■ TASK ITEM:
The stretch from the line with "apply (L5 i q)." through the line with "destruct (go_range _ _ _ Gg)" in the records below: write it out exactly, and nothing else.
-=-=-=-=-
(** Every pool of the group allocates from the first active one. *)
Definition group_used (L : list pshape) (g : small_mempool_group) : Prop :=
  forall i p, L !! i = Some p -> in_group g i -> exists u, ps_used p = Some u /\ lends g i u.

(** Nothing but the pools to allocate from differs. *)
Definition same_pools (l l' : list small_mempool) : Prop :=
  pool <$> l' = pool <$> l /\ waste <$> l' = waste <$> l /\ same_static (pshape_of <$> l) (pshape_of <$> l').

Lemma update_group_spec (a : small_alloc) i gi g : group_of a i = Some (gi, g) -> sizes_ok (shapes a) ->
  group_ok (shapes a) gi g ->
  exists l, small_mempool_update_group a i = Some (set_pools a l) /\ same_pools (small_mempool_cache a) l /\
    group_used (pshape_of <$> l) g /\
    (forall j sp, ~ in_group g j -> small_mempool_cache a !! j = Some sp -> l !! j = Some sp).
Proof.
  intros Eg Hs Hg. destruct (go_range _ _ _ Hg) as [[R1 _] _]. unfold small_mempool_update_group. rewrite Eg. cbn [mbind option_bind].
  destruct (update_loop_spec g gi (S (g_last g) - g_first g) a (g_first g) Hg Hs) as (l & E & Hu); [lia|lia|].
  assert (Hp : same_pools (small_mempool_cache a) l).
  { split; [|split]; [by eapply remap_fmap; [|exact Hu]|by eapply remap_fmap; [|exact Hu]|].
    unfold same_static. rewrite <- !list_fmap_compose. by eapply remap_fmap; [|exact Hu]. }
  exists l. split; [done|]. split; [done|]. split.
  - intros j p (sp & Ej & ->)%shapes_lookup Hin. rewrite Hu in Ej. destruct (small_mempool_cache a !! j) as [sp0|]; [|done].
    injection Ej as <-. destruct (decide _) as [_|Hn]; [|unfold in_group in Hin; lia].
    exists (low g j). split; [done|]. by apply (low_lends (shapes a) gi).
  - intros j sp Hj Ej. rewrite Hu, Ej. cbn [fmap option_fmap option_map]. f_equal.
    destruct (decide _) as [Hn|_]; [|done]. exfalso. apply Hj. unfold in_group. lia.
Qed.

Lemma group_used_other (l l' : list small_mempool) g g' : length l' = length l ->
  (forall j, in_group g j -> in_group g' j -> False) ->
  (forall j sp, ~ in_group g j -> l !! j = Some sp -> l' !! j = Some sp) ->
  group_used (pshape_of <$> l) g' -> group_used (pshape_of <$> l') g'.
Proof.
  intros Hlen Hdis Hl Hu j p (sp' & Ej & ->)%shapes_lookup Hin.
  destruct (lookup_lt_is_Some_2 l j) as [sp E0]; [rewrite <- Hlen; by eapply lookup_lt_Some|].
  assert (E1 : l' !! j = Some sp) by (apply Hl; [intros Hg; by apply (Hdis j)|done]). rewrite E1 in Ej. injection Ej as <-.
  apply (Hu j _ (shapes_of _ _ _ E0) Hin).
Qed.

Lemma same_pools_length l l' : same_pools l l' -> length l' = length l.
Proof. intros (E & _). apply (f_equal length) in E. by rewrite !length_fmap in E. Qed.

(** ** The layout *)

(** All pools are in groups, and their sizes are the class sizes up to [max]. *)
Record layout (sc : small_class F) (max : Z) (L : list pshape) (G : list small_mempool_group) : Prop := {
  lo_sizes : sizes_ok L;
  lo_groups gi g : G !! gi = Some g -> group_ok L gi g /\ group_used L g;
  lo_group i p : L !! i = Some p -> exists gi g, ps_group p = Some gi /\ G !! gi = Some g;
  lo_wf : small_class_wf sc;
  lo_class i p : L !! i = Some p -> ps_objsize p = Z.min (class_size sc (Z.of_nat i)) max;
  lo_max : 0 < max < 2 ^ 32 /\ (0 < length L)%nat /\ max <= class_size sc (Z.of_nat (length L) - 1);
}.

Lemma layout_static sc max L L' G G' : layout sc max L G -> same_static L L' ->
  (forall gi, is_Some (G !! gi) -> is_Some (G' !! gi)) ->
  (forall gi g, G' !! gi = Some g -> group_ok L' gi g /\ group_used L' g) -> layout sc max L' G'.
Proof.
  intros [L1 L2 L3 L4 L5 L6] E HG HG'. split; try done.
  - by apply (sizes_ok_static L).
  - intros i p Hi. destruct (static_lookup _ _ _ _ E Hi) as (q & Eq & _ & _ & -> & _).
    destruct (L3 i q Eq) as (gi & g & -> & Hg). destruct (HG gi ltac:(by exists g)) as [g' Hg']. by exists gi, g'.
  - intros i p Hi. destruct (static_lookup _ _ _ _ E Hi) as (q & Eq & -> & _). by apply (L5 i q).
  - by rewrite (static_length _ _ E).
Qed.

Lemma groups_disjoint sc max L G gi g gj h j : layout sc max L G -> G !! gi = Some g -> G !! gj = Some h -> gi <> gj ->
  in_group g j -> in_group h j -> False.
Proof.
  intros HL Hg Hh Hne H1 H2. destruct (lo_groups _ _ _ _ HL gi g Hg) as [Gg _]. destruct (lo_groups _ _ _ _ HL gj h Hh) as [Gh _].
  destruct (go_range _ _ _ Gg) as [R _]. destruct (lookup_lt_is_Some_2 L j) as [p Hp]; [unfold in_group in H1; lia|].
  apply (go_pool _ _ _ Gg j p Hp) in H1. apply (go_pool _ _ _ Gh j p Hp) in H2. congruence.
Qed.

Lemma group_of_some (a : small_alloc) i gi g : group_of a i = Some (gi, g) <->
  small_mempool_groups a !! gi = Some g /\ exists sp, small_mempool_cache a !! i = Some sp /\ group sp = Some gi.
Proof.
  unfold group_of. split.
  - intros Eg. destruct (small_mempool_cache a !! i) as [sp|]; [|done]. cbn [mbind option_bind] in Eg.
    destruct (group sp) as [gj|] eqn:Ej; [|done]. cbn [mbind option_bind] in Eg.
    destruct (small_mempool_groups a !! gj) as [h|] eqn:E; [|done]. cbn [mbind option_bind] in Eg. simplify_eq. split; [done|by exists sp].
  - intros (Eg & sp & -> & Ej). cbn [mbind option_bind]. rewrite Ej. cbn [mbind option_bind]. by rewrite Eg.
Qed.

Lemma group_of_in sc max (a : small_alloc) i sp : layout sc max (shapes a) (small_mempool_groups a) ->
  small_mempool_cache a !! i = Some sp ->
  exists gi g, group sp = Some gi /\ group_of a i = Some (gi, g) /\ small_mempool_groups a !! gi = Some g /\ in_group g i /\
    group_ok (shapes a) gi g /\ group_used (shapes a) g.
Proof.
  intros HL Hi. destruct (lo_group _ _ _ _ HL i _ (shapes_of _ _ _ Hi)) as (gi & g & Eg & Hg). cbn [pshape_of ps_group] in Eg.
  destruct (lo_groups _ _ _ _ HL gi g Hg) as [G1 G2]. exists gi, g. split_and!; try done.
  { apply group_of_some. split; [done|by exists sp]. }
  apply (go_pool _ _ _ G1 i _ (shapes_of _ _ _ Hi)). done.
Qed.

(** The mask of a group is replaced and the group updated. *)
Lemma remask_spec sc max (a : small_alloc) i gi g mask : layout sc max (shapes a) (small_mempool_groups a) ->
  group_of a i = Some (gi, g) -> in_group g i -> 0 <= mask < 2 ^ 32 -> Z.testbit mask (bit_of g (g_last g)) = true ->
  let G := <[gi := set_active g mask]> (small_mempool_groups a) in
  exists l, small_mempool_update_group (set_groups a G) i = Some (set_pools (set_groups a G) l) /\
    same_pools (small_mempool_cache a) l /\ layout sc max (pshape_of <$> l) G /\
    group_used (pshape_of <$> l) (set_active g mask) /\
    (forall j sp, ~ in_group g j -> small_mempool_cache a !! j = Some sp -> l !! j = Some sp).
Proof.
  intros HL Eg Hin Hm Hb G. pose proof Eg as (Hgi & spi & Ei & Egi)%group_of_some.
  destruct (lo_groups _ _ _ _ HL gi g Hgi) as [Gg _].
  assert (Gg' : group_ok (shapes a) gi (set_active g mask)) by (destruct Gg; by constructor).
  assert (Eg' : group_of (set_groups a G) i = Some (gi, set_active g mask)).
  { apply group_of_some. split; [|by exists spi]. apply list_lookup_insert_eq. by eapply lookup_lt_Some. }
  destruct (update_group_spec (set_groups a G) i gi _ Eg' (lo_sizes _ _ _ _ HL) Gg') as (l & E & Hp & Hu & Hu').
  pose proof (same_pools_length _ _ Hp) as Hlen. exists l. split; [done|]. split; [done|]. split; [|done].
  destruct Hp as (_ & _ & Hst). apply (layout_static sc max (shapes a) _ _ _ HL Hst).
  - intros gj [h Hh]. apply lookup_lt_is_Some. unfold G. rewrite length_insert. by eapply lookup_lt_Some.
  - intros gj h Hh. unfold G in Hh. apply list_lookup_insert_Some in Hh as [(<- & <- & _)|[Hne Hh]].
    + split; [by apply (group_ok_static (shapes a))|done].
    + destruct (lo_groups _ _ _ _ HL gj h Hh) as [Gh Uh]. split; [by apply (group_ok_static (shapes a))|].
      apply (group_used_other (small_mempool_cache a) l (set_active g mask) h Hlen); [|done|done].
      intros j H1 H2. by apply (groups_disjoint sc max _ _ gi g gj h j HL Hgi Hh Hne).
Qed.

Lemma bit_mask g i : in_group g i -> (g_last g - g_first g < 32)%nat ->
  0 <= bit_of g i < 32 /\ u32 (Z.shiftl 1 (bit_of g i)) = 2 ^ bit_of g i.
Proof.
  intros Hi Hr. assert (Hb : 0 <= bit_of g i < 32) by (unfold in_group, bit_of in *; lia). split; [done|].
  rewrite shiftl_mul, Z.mul_1_l by lia. apply u32_small. split; [apply Z.lt_le_incl, pow2_pos; lia|apply Z.pow_lt_mono_r; lia].
Qed.

Lemma activate_spec sc max (a : small_alloc) i gi g : layout sc max (shapes a) (small_mempool_groups a) ->
  group_of a i = Some (gi, g) -> in_group g i -> group_ok (shapes a) gi g -> active g i = false ->
  exists l G, small_mempool_activate a i = Some (set_pools (set_groups a G) l) /\
    same_pools (small_mempool_cache a) l /\ layout sc max (pshape_of <$> l) G.
Proof.
  intros HL Eg Hi Hg Hact. destruct (go_range _ _ _ Hg) as [_ R]. destruct (bit_mask g i Hi R) as [Hb Em].
  destruct (go_active _ _ _ Hg) as [[A1 A2] A3]. unfold small_mempool_activate. rewrite Eg. cbn [mbind option_bind].
  change (small_mempool_get_group_index i g) with (bit_of g i). rewrite Em, land_bit by lia. unfold active in Hact. rewrite Hact. cbn [negb].
  destruct (remask_spec sc max a i gi g (Z.lor (active_pool_mask g) (2 ^ bit_of g i)) HL Eg Hi) as (l & E & Hp & HL' & _).
  - pose proof (pow2_pos (bit_of g i) ltac:(lia)). assert (0 <= Z.lor (active_pool_mask g) (2 ^ bit_of g i)) by (apply Z.lor_nonneg; lia).
    split; [done|]. apply bits_bound; [lia|done|]. intros j Hj. rewrite Z.lor_spec, (bits_above 32), Z.pow2_bits_false by lia. done.
  - rewrite Z.lor_spec. unfold active in A3. by rewrite A3.
  - exists l, (<[gi := set_active g (Z.lor (active_pool_mask g) (2 ^ bit_of g i))]> (small_mempool_groups a)). done.
Qed.

(** Where pools allocate from only moves up. *)
Definition used_at (l : list small_mempool) (i : nat) : option nat := sp ← l !! i; used_pool sp.
Definition used_mono (l l' : list small_mempool) : Prop :=
  forall i u, used_at l i = Some u -> exists u', used_at l' i = Some u' /\ (u <= u')%nat.

Lemma used_mono_refl l : used_mono l l.
Proof. intros i u Hu. by exists u. Qed.

Lemma used_mono_trans l1 l2 l3 : used_mono l1 l2 -> used_mono l2 l3 -> used_mono l1 l3.
Proof.
  intros H1 H2 i u Hu. destruct (H1 i u Hu) as (u' & Hu' & ?). destruct (H2 i u' Hu') as (u2 & ? & ?). exists u2. split; [done|lia].
Qed.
-=-=-=-=-
■ SOLUTION TO THIS TASK:
  - intros i p Hi. destruct (static_lookup _ _ _ _ E Hi) as (q & Eq & -> & _). by apply (L5 i q).
  - by rewrite (static_length _ _ E).
Qed.

Lemma groups_disjoint sc max L G gi g gj h j : layout sc max L G -> G !! gi = Some g -> G !! gj = Some h -> gi <> gj ->
  in_group g j -> in_group h j -> False.
Proof.
  intros HL Hg Hh Hne H1 H2. destruct (lo_groups _ _ _ _ HL gi g Hg) as [Gg _]. destruct (lo_groups _ _ _ _ HL gj h Hh) as [Gh _].
  destruct (go_range _ _ _ Gg) as [R _]. destruct (lookup_lt_is_Some_2 L j) as [p Hp]; [unfold in_group in H1; lia|].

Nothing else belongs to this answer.